• [Your instructions]:
For the entries that follow, restate word for word the line containing "rt_initialized (w_rt w')", the line containing "destruct (pick_frame _ _ _ E)", and every line that lies between them.
───── Source information
Lemma dispatch_twin i tid from w w' L :
  twin w w' → S L (sched_of w) (sched_of w') →
  twin (dispatch i tid (trace_switch from tid w)) (dispatch i tid (trace_switch from tid w')) ∧
  S L (sched_of (dispatch i tid (trace_switch from tid w))) (sched_of (dispatch i tid (trace_switch from tid w'))).
Proof using Type.
  intros [Ev G G'] HS. pose proof (untrace_switch from tid w) as E. pose proof (untrace_switch from tid w') as E'.
  assert (T : twin (trace_switch from tid w) (trace_switch from tid w')).
  { constructor; [by rewrite (view_untrace _ _ E), (view_untrace _ _ E')|by eapply grants_untrace..]. }
  destruct (agree_dispatch i tid _ _ T) as (_ & Ed & St & St'). split; [by eapply twin_next|].
  by rewrite (proj2 St), (proj2 St'), (sched_untrace _ _ E), (sched_untrace _ _ E').
Qed.

Lemma run_next_eq k w :
  gth_scheduler_run_next k w =
    if negb (rt_initialized (w_rt w)) then Done (inl GTH_ESTATE, w)
    else match gth_scheduler_pick_ready_thread_mode w with
    | Done (None, w1) => Done (inl GTH_ENOTFOUND, w1)
    | Done (Some i, w1) =>
        match rt_threads (w_rt w1) !! i with
        | Some t => Done (inr (Swap SchedCtx (ThreadCtx i) (KRunNext (rt_current_tid (w_rt w1)) k)),
            dispatch i (th_tid t) (trace_switch (rt_current_tid (w_rt w1)) (th_tid t) w1))
        | None => Undef
        end
    | Undef => Undef
    | NoFuel => NoFuel
    end.
Proof using Type.
  unfold gth_scheduler_run_next, bind. destruct (negb _); [done|].
  destruct (gth_scheduler_pick_ready_thread_mode w) as [[[i|] w1]| |]; [|done..].
  unfold thread_at, deref. by destruct (rt_threads (w_rt w1) !! i).
Qed.

(** A choice, on both sides. *)
Lemma follow_pick w w' L o w1 :
  twin w w' → world_ok w → none_running (w_rt w) → D (sched_of w) →
  gth_scheduler_pick_ready_thread_mode w = Done (o, w1) → S (chosen w o ++ L) (sched_of w) (sched_of w') →
  ∃ w1', gth_scheduler_pick_ready_thread_mode w' = Done (o, w1') ∧ twin w1 w1' ∧
    rt_initialized (w_rt w') = rt_initialized (w_rt w) ∧ S L (sched_of w1) (sched_of w1').
Proof using All.
  intros T Hw Hnr HD E HS. destruct (fo_pick w w' L o w1 T Hw Hnr HD E HS) as (w1' & E' & HS1).
  destruct (pick_frame _ _ _ E) as [V B]. destruct (pick_frame _ _ _ E') as [V' B']. exists w1'.
  split_and!; [done| |symmetry; apply vw_initialized, T|done].
  constructor; [by rewrite V, V'; apply T|by apply (moves_grants [] w); [apply mv_same|apply T]
    |by apply (moves_grants [] w'); [apply mv_same|apply T]].
Qed.

Lemma tracks_run_next k w :
  grants w → D (sched_of w) → world_ok w → none_running (w_rt w) → rt_next_tid (w_rt w) ≤ bnd →
  tracks (gth_scheduler_run_next k) w.
Proof using All.
  intros Hg HD Hw Hnr HB. unfold tracks. rewrite run_next_eq.
  destruct (negb (rt_initialized (w_rt w))) eqn:Hini.
  { exists []. split_and!; [apply moves_refl|done|done|]. intros w' L T HS. exists w'.
    rewrite run_next_eq, <- (vw_initialized _ _ (tw_view _ _ T)), Hini. by split_and!. }
  destruct (gth_scheduler_pick_ready_thread_mode w) as [[o w1]| |] eqn:Epick; [|done|].
  2: { exists []. intros w' L T HS. rewrite run_next_eq, <- (vw_initialized _ _ (tw_view _ _ T)), Hini.
       by rewrite (fo_hang w w' L T HD Epick HS). }
  destruct (pick_frame _ _ _ Epick) as [_ Hbooks]. destruct (pick_ready _ _ _ Hw Hnr Epick) as [Ho Hts].
  pose proof (λ w' L T, follow_pick w w' L o w1 T Hw Hnr HD Epick) as Hright. pose proof (fo_keep _ _ _ HD Epick) as HD1.
  destruct o as [i|]; last first.
  - exists []. split_and!; [by apply mv_same|done|done|]. intros w' L T HS.
    destruct (Hright w' L T HS) as (w1' & E1 & T1 & Ei & HS1). exists w1'.
    by rewrite run_next_eq, E1, Ei, Hini.
  - destruct Ho as (t & Ht & Hr). cbn [chosen] in Hright. rewrite Hts, Ht. rewrite Ht in Hright.
    set (from := rt_current_tid (w_rt w1)). exists [th_tid t]. split_and!.
    + apply (moves_nil_l _ _ w1); [by apply mv_same|]. eapply moves_nil_r; [apply (mv_switch from)|by apply mv_same].
    + assert (He : is_empty t = false) by (unfold is_empty; apply is_ready_true in Hr; by rewrite Hr).
      pose proof (tb_tid _ _ _ _ _ _ (wo_table _ Hw) i t Ht He). constructor; [lia|constructor].
    + change (sched_of (dispatch _ _ _)) with (sched_of (trace_switch from (th_tid t) w1)).
      by rewrite (sched_untrace _ _ (untrace_switch from (th_tid t) w1)).
    + intros w' L T HS. destruct (Hright w' L T HS) as (w1' & E1 & T1 & Ei & HS1).
      pose proof (erased_lookup _ _ i (vw_threads _ _ (tw_view _ _ T1))) as Hl. rewrite Hts, Ht in Hl.
      destruct (rt_threads (w_rt w1') !! i) as [t'|] eqn:Ht'; [|done].
      eexists. rewrite run_next_eq, E1, Ei, Hini, Ht'. unfold from.
      rewrite (vw_current_tid _ _ (tw_view _ _ T1)), (er_tid _ _ Hl). split; [done|].
      by apply dispatch_twin.
Qed.

Lemma tracks_yield w :
  grants w → rt_next_tid (w_rt w) ≤ bnd →
  (rt_current_tid (w_rt w) = 0 → D (sched_of w) ∧ world_ok w ∧ none_running (w_rt w)) →
  tracks gth_thread_yield w.
Proof using All.
  intros Hg HB Hmain. destruct (rt_initialized (w_rt w)) eqn:Hini; last first.
  { apply (tracks_eq _ (ret_status GTH_ESTATE)); [|apply tracks_ret]. intros w' E.
    unfold gth_thread_yield. by rewrite <- (vw_initialized _ _ E), Hini. }
  destruct (Z.eqb_spec (rt_current_tid (w_rt w)) 0) as [E0|E0].
  - destruct (Hmain E0) as (Hp & Hw & Hnr).
    apply (tracks_eq _ (r <- gth_scheduler_run_next InYield;;
      match r with inl st => ret_status st | inr sw => ret sw end)).
    + intros w' E. unfold gth_thread_yield. by rewrite <- (vw_initialized _ _ E), <- (vw_current_tid _ _ E), Hini, E0.
    + apply tracks_bind; [by apply tracks_run_next|]. intros [st|sw] w1 _; apply tracks_ret.
  - set (f := gth_runtime_find_thread (w_rt w) (rt_current_tid (w_rt w))).
    apply (tracks_eq _ match f with
      | None => ret_status GTH_ESTATE
      | Some i =>
          modify (gth_trace_thread_yield (rt_current_tid (w_rt w)));;
          modify (upd_rt (upd_thread i (set_state GTH_THREAD_READY)));;
          modify (upd_rt (λ s, {| s with rt_runnable_threads := u64 (rt_runnable_threads s + 1) |}));;
          ret (Swap (ThreadCtx i) SchedCtx KYield)
      end).
    + intros w' E. unfold gth_thread_yield.
      rewrite <- (vw_initialized _ _ E), <- (vw_current_tid _ _ E), <- (find_thread_twin _ _ _ E), Hini. cbn [negb].
      destruct (Z.eqb_spec (rt_current_tid (w_rt w)) 0); [done|]. fold f. by destruct f.
    + apply tracks_agree; [|done]. destruct f; agree_tac.
Qed.

(** The state of slot [i]. *)
Definition slot_state (w : world) (i : nat) : option gth_thread_state_t := th_state <$> rt_threads (w_rt w) !! i.

Lemma slot_state_twin w w' i : view w = view w' → slot_state w i = slot_state w' i.
Proof using Type.
  intros E. unfold slot_state. pose proof (erased_lookup _ _ i (vw_threads _ _ E)) as H.
  destruct (rt_threads (w_rt w) !! i), (rt_threads (w_rt w') !! i); try done. cbn. by rewrite (er_state _ _ H).
Qed.

Lemma thread_at_state {A} (k : gth_thread_state_t → M A) i w :
  (t <- thread_at i;; k (th_state t)) w = match slot_state w i with Some st => k st w | None => Undef end.
Proof using Type. unfold bind, thread_at, deref, slot_state. by destruct (rt_threads (w_rt w) !! i). Qed.

(** Computations that start with the state of a slot. *)
Lemma tracks_slot {A} (k : gth_thread_state_t → M A) i w :
  (∀ st, slot_state w i = Some st → tracks (k st) w) → tracks (t <- thread_at i;; k (th_state t)) w.
Proof using Type.
  intros Hk. apply (tracks_eq _ match slot_state w i with Some st => k st | None => λ _, Undef end).
  - intros w' E. rewrite thread_at_state, <- (slot_state_twin _ _ _ E). by destruct (slot_state w i).
  - destruct (slot_state w i) as [st|]; [by apply Hk|done].
Qed.

Lemma tracks_run_until_loop tid target w :
  grants w → D (sched_of w) → world_ok w → none_running (w_rt w) → rt_next_tid (w_rt w) ≤ bnd →
  tracks (run_until_loop tid target) w.
Proof using All.
  intros Hg Hp Hw Hnr HB. apply (tracks_slot (λ st,
    if gth_thread_is_terminal st then ret (inl GTH_OK)
    else r <- gth_scheduler_run_next (InJoin tid target);;
      match r with inl GTH_ENOTFOUND => ret (inl GTH_EBUSY) | inl st => ret (inl st) | inr sw => ret (inr sw) end)).
  intros st _. destruct (gth_thread_is_terminal st); [apply tracks_ret|].
  apply tracks_bind; [by apply tracks_run_next|]. intros [[]|sw] w1 _; apply tracks_ret.
Qed.

Lemma agree_join_after tid r : agrees (join_after_run_until tid r).
Proof using Type.
  intros w w' T. unfold join_after_run_until. rewrite (find_thread_twin _ _ tid (tw_view _ _ T)).
  destruct r as [[]|sw]; try (by apply agree_done).
  destruct (gth_runtime_find_thread _ _) as [i|]; [|by apply agree_done]. by apply agree_at; [apply agree_join_finish|].
Qed.

Lemma tracks_grants {A} (m : M A) w a w1 : tracks m w → m w = Done (a, w1) → grants w → grants w1.
Proof using Type.
  unfold tracks. intros H E. rewrite E in H. destruct H as (C & M1 & _). by eapply moves_grants.
Qed.

Lemma tracks_join_loop tid target w :
  grants w → D (sched_of w) → world_ok w → none_running (w_rt w) → rt_next_tid (w_rt w) ≤ bnd →
  tracks (r <- run_until_loop tid target;; join_after_run_until tid r) w.
Proof using All.
  intros Hg Hp Hw Hnr HB. pose proof (tracks_run_until_loop tid target w Hg Hp Hw Hnr HB) as H.
  apply tracks_bind; [done|]. intros r w1 E. apply tracks_agree; [apply agree_join_after|].
  by eapply tracks_grants.
Qed.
──────────
• [Result of the exercise]:
    rt_initialized (w_rt w') = rt_initialized (w_rt w) ∧ S L (sched_of w1) (sched_of w1').
Proof using All.
  intros T Hw Hnr HD E HS. destruct (fo_pick w w' L o w1 T Hw Hnr HD E HS) as (w1' & E' & HS1).
  destruct (pick_frame _ _ _ E) as [V B]. destruct (pick_frame _ _ _ E') as [V' B']. exists w1'.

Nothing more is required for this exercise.